Можно сказать, что полярный путешественник достиг некоей гармонии по отношению к Кисс. Он отослал ей подарок" на день рождения, утренний дар и добычу кормильца. Большего он пока сделать не может. Остальное должны доделать за него печатное слово, ощипанные птицы и дубленые медведи. Вместо того чтобы предаваться тревожным думам в каюте, он может мыть и припудривать на обеденном столе живую девочку. Если сорокавосьмилетнему мужчине не удалось стать женихом, он хотя бы стал дедушкой.

Когда Руал Амундсен вышел в поход на корабле во славу королевы, его первейшей целью было вернуться, причем «через Лондон». Что по дороге нужно будет пройти через Северный полюс, как бы само собой разумелось. Конструкция судна, курс в океане — всё было заранее выверено и апробировано. Да и сам Амундсен был одной из ведущих фигур полярных исследований, человеком, которому удавались все его предприятия. Плоды созрели, их нужно было только сорвать. Но за три года во мраке он понял, насколько высоко они висят. Чтобы их достать, нужно было приложить огромные усилия.

В свое время, когда еще Фритьоф Нансен отправлялся на покорение Северного полюса, Бьёрнстьерне Бьёрнсон назвал полюс «алмазом победителя». Этот алмаз и должен был привезти из похода Амундсен, дабы прикрепить к груди Кисс. Оставалось лишь добыть сокровище. И самоуглубленный мечтатель уступает место собирающемуся с силами спортсмену.

В голове кружатся новые планы. Руал Амундсен решает сделать стратегическое отступление в Сиэтл, где судно может пройти необходимый ремонт. А еще он обратится в стортинг с просьбой об очередной дотации. Если таковую Дадут, он хочет иметь «два аэроплана и опытного пилота — лучше всего офицера норвежского военно-морского флота». 27 апреля составление планов закончено. «Никогда прежде мне так не хотелось двинуться в путь, как теперь».

Решение проблемы было взято если не с потолка, то из воздуха. С ноября 1918 года, сразу после окончания войны, англичане и американцы стали планировать полеты к Северному полюсу. Тем не менее ближе всех к достижению этой цели подступил Руал Амундсен. Мало того что у него в кармане имелся диплом летчика, у него еще была «Мод», которую можно было из обойденного конкурентами полярного судна превратить в передовую аэробазу.

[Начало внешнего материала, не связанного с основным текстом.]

(** * SymSpell C99: a shallow embedding of [symspell.c] and its headers

    The development follows the C sources function by function:
    - [xxh3.h]   : the 64-bit hash used as key of both tables;
    - [hash.h]   : the transient uniqueness table of the delete enumerator;
    - [symspell.c]: arenas, delete enumeration, Damerau-Levenshtein distance,
      the exact-match table, the delete index, dictionary load and lookup.

    Modelling conventions.
    - C strings are [string]s without the terminating NUL; a byte is an
      [ascii].  Unsigned 64-bit quantities are [Z] with the wrap-around
      written out ([u64]); C [int]s are [Z].
    - The calloc'ed arrays of the two open-addressed tables are finite maps
      from the slot index to the slot contents; an absent key is a slot that
      still holds the zero bytes calloc put there.
    - [malloc], [calloc] and [realloc] are assumed to succeed.  The arena
      allocator is modelled with its capacity, because running out of arena
      space terminates the process.
    - [logf] comes from libm and is a parameter of the development. *)

From Stdlib Require Import ZArith String Ascii List Bool Lia.
From Stdlib Require Import Floats.SpecFloat.
From stdpp Require Import base option gmap strings.

Import ListNotations.
Local Open Scope string_scope.
Local Open Scope Z_scope.


(** ** Machine integers *)

Definition u64 (x : Z) : Z := x mod 2 ^ 64.
Definition u32 (x : Z) : Z := x mod 2 ^ 32.

(** ** Bytes and C strings *)

Definition byte_of (c : ascii) : Z := Z.of_N (N_of_ascii c).

Definition bytes_of (s : string) : list Z := map byte_of (list_ascii_of_string s).

Definition strlen (s : string) : Z := Z.of_nat (String.length s).

Module XXH3.

(** *** [xxh3.h] *)

Definition XXH3_STRIPE_LEN : Z := 64.
Definition XXH3_SECRET_CONSUME_RATE : Z := 8.
Definition XXH3_ACC_NB : Z := 8.
Definition XXH3_SECRET_DEFAULT_SIZE : Z := 192.
Definition XXH3_SECRET_SIZE_MIN : Z := 136.

Definition XXH3_PRIME32_1 : Z := 0x9E3779B1.
Definition XXH3_PRIME32_2 : Z := 0x85EBCA77.
Definition XXH3_PRIME32_3 : Z := 0xC2B2AE3D.

Definition XXH3_PRIME64_1 : Z := 0x9E3779B185EBCA87.
Definition XXH3_PRIME64_2 : Z := 0xC2B2AE3D27D4EB4F.
Definition XXH3_PRIME64_3 : Z := 0x165667B19E3779F9.
Definition XXH3_PRIME64_4 : Z := 0x85EBCA77C2B2AE63.
Definition XXH3_PRIME64_5 : Z := 0x27D4EB2F165667C5.

Definition xxh3_kSecret : list Z :=
  [ 0xb8; 0xfe; 0x6c; 0x39; 0x23; 0xa4; 0x4b; 0xbe; 0x7c; 0x01; 0x81; 0x2c;
    0xf7; 0x21; 0xad; 0x1c; 0xde; 0xd4; 0x6d; 0xe9; 0x83; 0x90; 0x97; 0xdb;
    0x72; 0x40; 0xa4; 0xa4; 0xb7; 0xb3; 0x67; 0x1f; 0xcb; 0x79; 0xe6; 0x4e;
    0xcc; 0xc0; 0xe5; 0x78; 0x82; 0x5a; 0xd0; 0x7d; 0xcc; 0xff; 0x72; 0x21;
    0xb8; 0x08; 0x46; 0x74; 0xf7; 0x43; 0x24; 0x8e; 0xe0; 0x35; 0x90; 0xe6;
    0x81; 0x3a; 0x26; 0x4c; 0x3c; 0x28; 0x52; 0xbb; 0x91; 0xc3; 0x00; 0xcb;
    0x88; 0xd0; 0x65; 0x8b; 0x1b; 0x53; 0x2e; 0xa3; 0x71; 0x64; 0x48; 0x97;
    0xa2; 0x0d; 0xf9; 0x4e; 0x38; 0x19; 0xef; 0x46; 0xa9; 0xde; 0xac; 0xd8;
    0xa8; 0xfa; 0x76; 0x3f; 0xe3; 0x9c; 0x34; 0x3f; 0xf9; 0xdc; 0xbb; 0xc7;
    0xc7; 0x0b; 0x4f; 0x1d; 0x8a; 0x51; 0xe0; 0x4b; 0xcd; 0xb4; 0x59; 0x31;
    0xc8; 0x9f; 0x7e; 0xc9; 0xd9; 0x78; 0x73; 0x64; 0xea; 0xc5; 0xac; 0x83;
    0x34; 0xd3; 0xeb; 0xc3; 0xc5; 0x81; 0xa0; 0xff; 0xfa; 0x13; 0x63; 0xeb;
    0x17; 0x0d; 0xdd; 0x51; 0xb7; 0xf0; 0xda; 0x49; 0xd3; 0x16; 0x55; 0x26;
    0x29; 0xd4; 0x68; 0x9e; 0x2b; 0x16; 0xbe; 0x58; 0x7d; 0x47; 0xa1; 0xfc;
    0x8f; 0xf8; 0xb8; 0xd1; 0x7a; 0xd0; 0x31; 0xce; 0x45; 0xcb; 0x3a; 0x8f;
    0x95; 0x16; 0x04; 0x28; 0xaf; 0xd7; 0xfb; 0xca; 0xbb; 0x4b; 0x40; 0x7e ].

(** A pointer into a byte buffer is the buffer and an offset; [p[i]]. *)
Definition at_ (p : list Z) (off : Z) : Z := nth (Z.to_nat off) p 0.

Definition xxh3_swap32 (x : Z) : Z :=
  Z.lor (Z.lor (Z.lor
    (Z.land (u32 (Z.shiftl x 24)) 0xff000000)
    (Z.land (u32 (Z.shiftl x 8)) 0x00ff0000))
    (Z.land (Z.shiftr x 8) 0x0000ff00))
    (Z.land (Z.shiftr x 24) 0x000000ff).

Definition xxh3_readLE32 (p : list Z) (off : Z) : Z :=
  Z.lor (Z.lor (Z.lor
    (at_ p off)
    (Z.shiftl (at_ p (off + 1)) 8))
    (Z.shiftl (at_ p (off + 2)) 16))
    (Z.shiftl (at_ p (off + 3)) 24).

Definition xxh3_swap64 (x : Z) : Z :=
  Z.lor (Z.lor (Z.lor (Z.lor (Z.lor (Z.lor (Z.lor
    (Z.land (u64 (Z.shiftl x 56)) 0xff00000000000000)
    (Z.land (u64 (Z.shiftl x 40)) 0x00ff000000000000))
    (Z.land (u64 (Z.shiftl x 24)) 0x0000ff0000000000))
    (Z.land (u64 (Z.shiftl x 8)) 0x000000ff00000000))
    (Z.land (Z.shiftr x 8) 0x00000000ff000000))
    (Z.land (Z.shiftr x 24) 0x0000000000ff0000))
    (Z.land (Z.shiftr x 40) 0x000000000000ff00))
    (Z.land (Z.shiftr x 56) 0x00000000000000ff).

Definition xxh3_readLE64 (p : list Z) (off : Z) : Z :=
  Z.lor (xxh3_readLE32 p off) (Z.shiftl (xxh3_readLE32 p (off + 4)) 32).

Руал Амундсен не может ждать, пока льды выпустят «Мод» из плена, и принимает решение покинуть ее. Его удерживает только одно: Каконита.

25 мая с этой проблемой тоже покончено: «Я решил взять малышку с собой. Мы безумно привязаны друг к другу, так что расставание было бы для нас обоих большой потерей». Разумеется, Камилле тоже придется поехать с ними. И вот Руал Амундсен с двумя приемными дочерьми пускается в дорогу — на нартах, вдоль моря, к Восточному мысу. Оттуда китобоец «Херман» доставляет их через Берингов пролив в Ном. Вообще-то зверобойное судно шло в противоположном направлении, однако капитан оказался родом из Сан-нефьорда и наплевал на китов ради того, чтобы удовлетворить желание знаменитого соотечественника.

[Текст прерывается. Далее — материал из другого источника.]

(** * Prefix-aware global scheduler: a shallow embedding

    The development follows [multi_node/global_scheduler.py]: the sliding
    window histogram, the TTFT overload detector and the scheduler with its
    placement rule and its rebalancer.

    Conventions of the embedding.
    - Tree nodes are Python objects used as dictionary keys and linked by
      [parent] and [children] references.  They live in an arena, a finite
      map from handles to node records; a handle plays the role of the
      object reference.  A handle outside the arena reads as a blank node
      (a Python reference always designates an object, so no run of the
      program observes that case).
    - Python exceptions are explicit: every operation that can raise returns
      an [outcome], and stateful operations return the state reached when
      the exception left the function, because mutations made before a
      raise persist.
    - Recursive methods take a [fuel] bound on the depth of the recursion;
      running out of it is Python's [RecursionError].
    - Numbers that the program computes with [/] or compares with float
      constants are exact rationals ([Qc]); integers are [Z]; lengths are
      [nat].  Wall-clock readings ([datetime.now()]) are parameters, in
      microseconds. *)

From Stdlib Require Import ZArith QArith Qcanon Lia Sorted.
From stdpp Require Import gmap list sets numbers strings sorting.

Abbreviation node := nat (only parsing).
Abbreviation gpu := nat (only parsing).

(** ** Exceptions and the state-and-exception monad *)

Inductive exn :=
| KeyError | IndexError | AttributeError | TypeError | ValueError
| AssertionError | ZeroDivisionError | RecursionError.

Inductive outcome (A : Type) :=
| Return (a : A)
| Raise (e : exn).
Arguments Return {A} a.
Arguments Raise {A} e.

Definition obind {A B} (o : outcome A) (k : A → outcome B) : outcome B :=
  match o with
  | Return a => k a
  | Raise e => Raise e
  end.

Definition M (S A : Type) : Type := S → outcome A * S.

Definition ret {S A} (a : A) : M S A := λ s, (Return a, s).
Definition raise {S A} (e : exn) : M S A := λ s, (Raise e, s).
Definition bind {S A B} (c : M S A) (k : A → M S B) : M S B :=
  λ s, match c s with
       | (Return a, s') => k a s'
       | (Raise e, s') => (Raise e, s')
       end.
Definition get {S} : M S S := λ s, (Return s, s).
Definition put {S} (s : S) : M S unit := λ _, (Return tt, s).
Definition modify {S} (f : S → S) : M S unit := λ s, (Return tt, f s).
Definition pure_of {S A} (o : outcome A) : M S A := λ s, (o, s).

(** Run a computation on a component [T] of the state [S]. *)
Definition zoom {S T A} (proj : S → T) (upd : T → S → S) (c : M T A) : M S A :=
  λ s, let '(o, t') := c (proj s) in (o, upd t' s).

Declare Scope py_scope.
Delimit Scope py_scope with py.
Notation "x ⇐ c ;; k" := (bind c (λ x, k))
  (at level 100, c at next level, right associativity) : py_scope.
Notation "c ;;; k" := (bind c (λ _, k))
  (at level 100, right associativity) : py_scope.
Notation "x ↤ c ;; k" := (obind c (λ x, k))
  (at level 100, c at next level, right associativity) : py_scope.
Open Scope py_scope.

Fixpoint ofoldl {A B} (f : A → B → outcome A) (a : A) (l : list B) : outcome A :=
  match l with
  | [] => Return a
  | x :: l' => a' ↤ f a x ;; ofoldl f a' l'
  end.

(** [for x in l: body(x)] *)
Fixpoint for_each {S A} (l : list A) (body : A → M S unit) : M S unit :=
  match l with
  | [] => ret tt
  | x :: l' => body x ;;; for_each l' body
  end.

(** ** Numbers *)

Definition Zq (z : Z) : Qc := Q2Qc (inject_Z z).
Definition Nq (n : nat) : Qc := Zq (Z.of_nat n).

(** Python's true division [a / b]. *)
Definition truediv (a b : Qc) : outcome Qc :=
  if decide (b = 0%Qc) then Raise ZeroDivisionError else Return (a / b)%Qc.

Fixpoint sum_Qc (l : list Qc) : Qc :=
  match l with
  | [] => 0%Qc
  | x :: l' => (x + sum_Qc l')%Qc
  end.

(** ** Insertion-ordered dictionaries

    [collections.defaultdict] and [dict] iterate in insertion order; where the
    program iterates, a dictionary is an association list with unique keys. *)

Section Dict.
Context {K V : Type} `{EqDecision K}.

Fixpoint dict_get (d : list (K * V)) (k : K) : option V :=
  match d with
  | [] => None
  | (k', v) :: d' => if decide (k' = k) then Some v else dict_get d' k
  end.

(** [d[k] = v]: in place when the key exists, appended otherwise. *)
Fixpoint dict_set (d : list (K * V)) (k : K) (v : V) : list (K * V) :=
  match d with
  | [] => [(k, v)]
  | (k', v') :: d' =>
      if decide (k' = k) then (k, v) :: d' else (k', v') :: dict_set d' k v
  end.

(** [del d[k]] on a present key (keys are unique, so at most one entry
    goes); nothing to remove otherwise. *)
Fixpoint dict_del (d : list (K * V)) (k : K) : list (K * V) :=
  match d with
  | [] => []
  | (k', v') :: d' =>
      if decide (k' = k) then dict_del d' k else (k', v') :: dict_del d' k
  end.
End Dict.

(** ** Tree nodes ([LPTreeNode]) and the radix cache ([LPRadixCache])

    [global_lru_cache.py] is not part of the sources at hand.  The record
    below has the attributes that [global_scheduler.py] reads and writes. *)

Record LPTreeNode := mkNode {
  value : list Z;
  context_length : nat;
  parent : option node;
  children : gmap Z node;
  cached_gpus : gset gpu;
  evicted_gpus : gset gpu;
  ref_counter : list Z;
}.

Definition blank_node : LPTreeNode :=
  mkNode [] 0 None ∅ ∅ ∅ [].

Definition num_tokens (nd : LPTreeNode) : nat := length (value nd).

(** Modelled from the spec: [has_cached_gpu] of the absent [LPTreeNode]
    class, "a node that has [w ∈ cached_gpus]". *)
Definition has_cached_gpu (nd : LPTreeNode) (g : gpu) : bool :=
  bool_decide (g ∈ cached_gpus nd).

Definition deref (st : gmap node LPTreeNode) (n : node) : LPTreeNode :=
  default blank_node (st !! n).

Definition set_cached_gpus (c : gset gpu) (nd : LPTreeNode) : LPTreeNode :=
  mkNode (value nd) (context_length nd) (parent nd) (children nd)
         c (evicted_gpus nd) (ref_counter nd).

Record LPRadixCache := mkCache {
  nodes : gmap node LPTreeNode;
  root_node : node;
  next_handle : node;
  allocated_size_ : list Z;
  cache_num_gpus : nat;
}.

Definition set_nodes (st : gmap node LPTreeNode) (c : LPRadixCache) : LPRadixCache :=
  mkCache st (root_node c) (next_handle c) (allocated_size_ c) (cache_num_gpus c).

(** Modelled from the spec: the constructor of the absent [LPRadixCache]; an
    empty tree is a root with an empty [value] and [context_length] 0. *)
Definition LPRadixCache_init (num_gpus : nat) : LPRadixCache :=
  mkCache {[ 0 := mkNode [] 0 None ∅ ∅ ∅ (replicate num_gpus 0%Z) ]}
          0 1 (replicate num_gpus 0%Z) num_gpus.

Fixpoint match_len (a b : list Z) : nat :=
  match a, b with
  | x :: a', y :: b' => if decide (x = y) then S (match_len a' b') else 0
  | _, _ => 0
  end.

(** Modelled from the spec: [insert] of the absent [LPRadixCache] (4.A).
    It walks down from [cur] along the longest common prefix.  A partial
    match inside a child's [value] splits the child: a new intermediate node
    takes the common prefix, the parent's slot and the child's
    [cached_gpus], [evicted_gpus] and [ref_counter]; the child keeps the
    remainder of the segment and hangs below the intermediate; the pair
    [(child, intermediate)] is recorded.  What is left of [key] becomes a new
    leaf.  Each step consumes at least one token, so [S (length key)] fuel
    is enough. *)
Fixpoint insert_helper (fuel : nat) (cur : node) (key : list Z)
    (split_nodes : list (node * node)) (c : LPRadixCache)
  : node * list (node * node) * LPRadixCache :=
  match fuel with
  | O => (cur, split_nodes, c)
  | S fuel' =>
    match key with
    | [] => (cur, split_nodes, c)
    | k :: _ =>
      let nd := deref (nodes c) cur in
      match children nd !! k with
      | None =>
          let h := next_handle c in
          let leaf := mkNode key (context_length nd + length key) (Some cur)
                             ∅ ∅ ∅ (replicate (cache_num_gpus c) 0%Z) in
          let nd' := mkNode (value nd) (context_length nd) (parent nd)
                            (<[k := h]> (children nd)) (cached_gpus nd)
                            (evicted_gpus nd) (ref_counter nd) in
          (h, split_nodes,
           mkCache (<[h := leaf]> (<[cur := nd']> (nodes c)))
                   (root_node c) (S h) (allocated_size_ c) (cache_num_gpus c))
      | Some ch =>
          let chn := deref (nodes c) ch in
          let p := match_len (value chn) key in
          if decide (p = length (value chn)) then
            insert_helper fuel' ch (drop p key) split_nodes c
          else
            let h := next_handle c in
            let inter := mkNode (take p (value chn)) (context_length nd + p)
                                (Some cur)
                                (match drop p (value chn) with
                                 | t :: _ => {[ t := ch ]}
                                 | [] => ∅
                                 end)
                                (cached_gpus chn) (evicted_gpus chn)
                                (ref_counter chn) in
            let chn' := mkNode (drop p (value chn)) (context_length chn)
                               (Some h) (children chn) ∅ ∅
                               (replicate (cache_num_gpus c) 0%Z) in
            let nd' := mkNode (value nd) (context_length nd) (parent nd)
                              (<[k := h]> (children nd)) (cached_gpus nd)
                              (evicted_gpus nd) (ref_counter nd) in
            insert_helper fuel' h (drop p key) (split_nodes ++ [(ch, h)])
              (mkCache (<[h := inter]> (<[ch := chn']> (<[cur := nd']> (nodes c))))
                       (root_node c) (S h) (allocated_size_ c) (cache_num_gpus c))
      end
    end
  end.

17 июня 1921 года полярный исследователь снова попадает в поселок золотоискателей. Оттуда, из Нома, он посылает сообщения для печати о новой неудаче «Мод». И сразу следом — «телегр. в стортинг с ходатайством о финансовой поддержке… в размере 300 тыс. крон».

В последних числах июня 1921 года усталый, но несломленный Руал Амундсен поднимается на борт парохода «Виктория», единственного средства сообщения между Номом и Сиэтлом, и то лишь в летнее время. Статного мужчину сопровождают две детские фигурки. Хотя обе девочки по происхождению чукчи (одна целиком, вторая наполовину), в разных концах земного шара их будут впредь называть «амундсеновскими эскимосками».

Эти трое вступают в бурный период своей жизни. Для маленьких мир перевернется с ног на голову, для полярного путешественника он пойдет кругом. Амундсен потерял три года. Больше он не может терять ни минуты.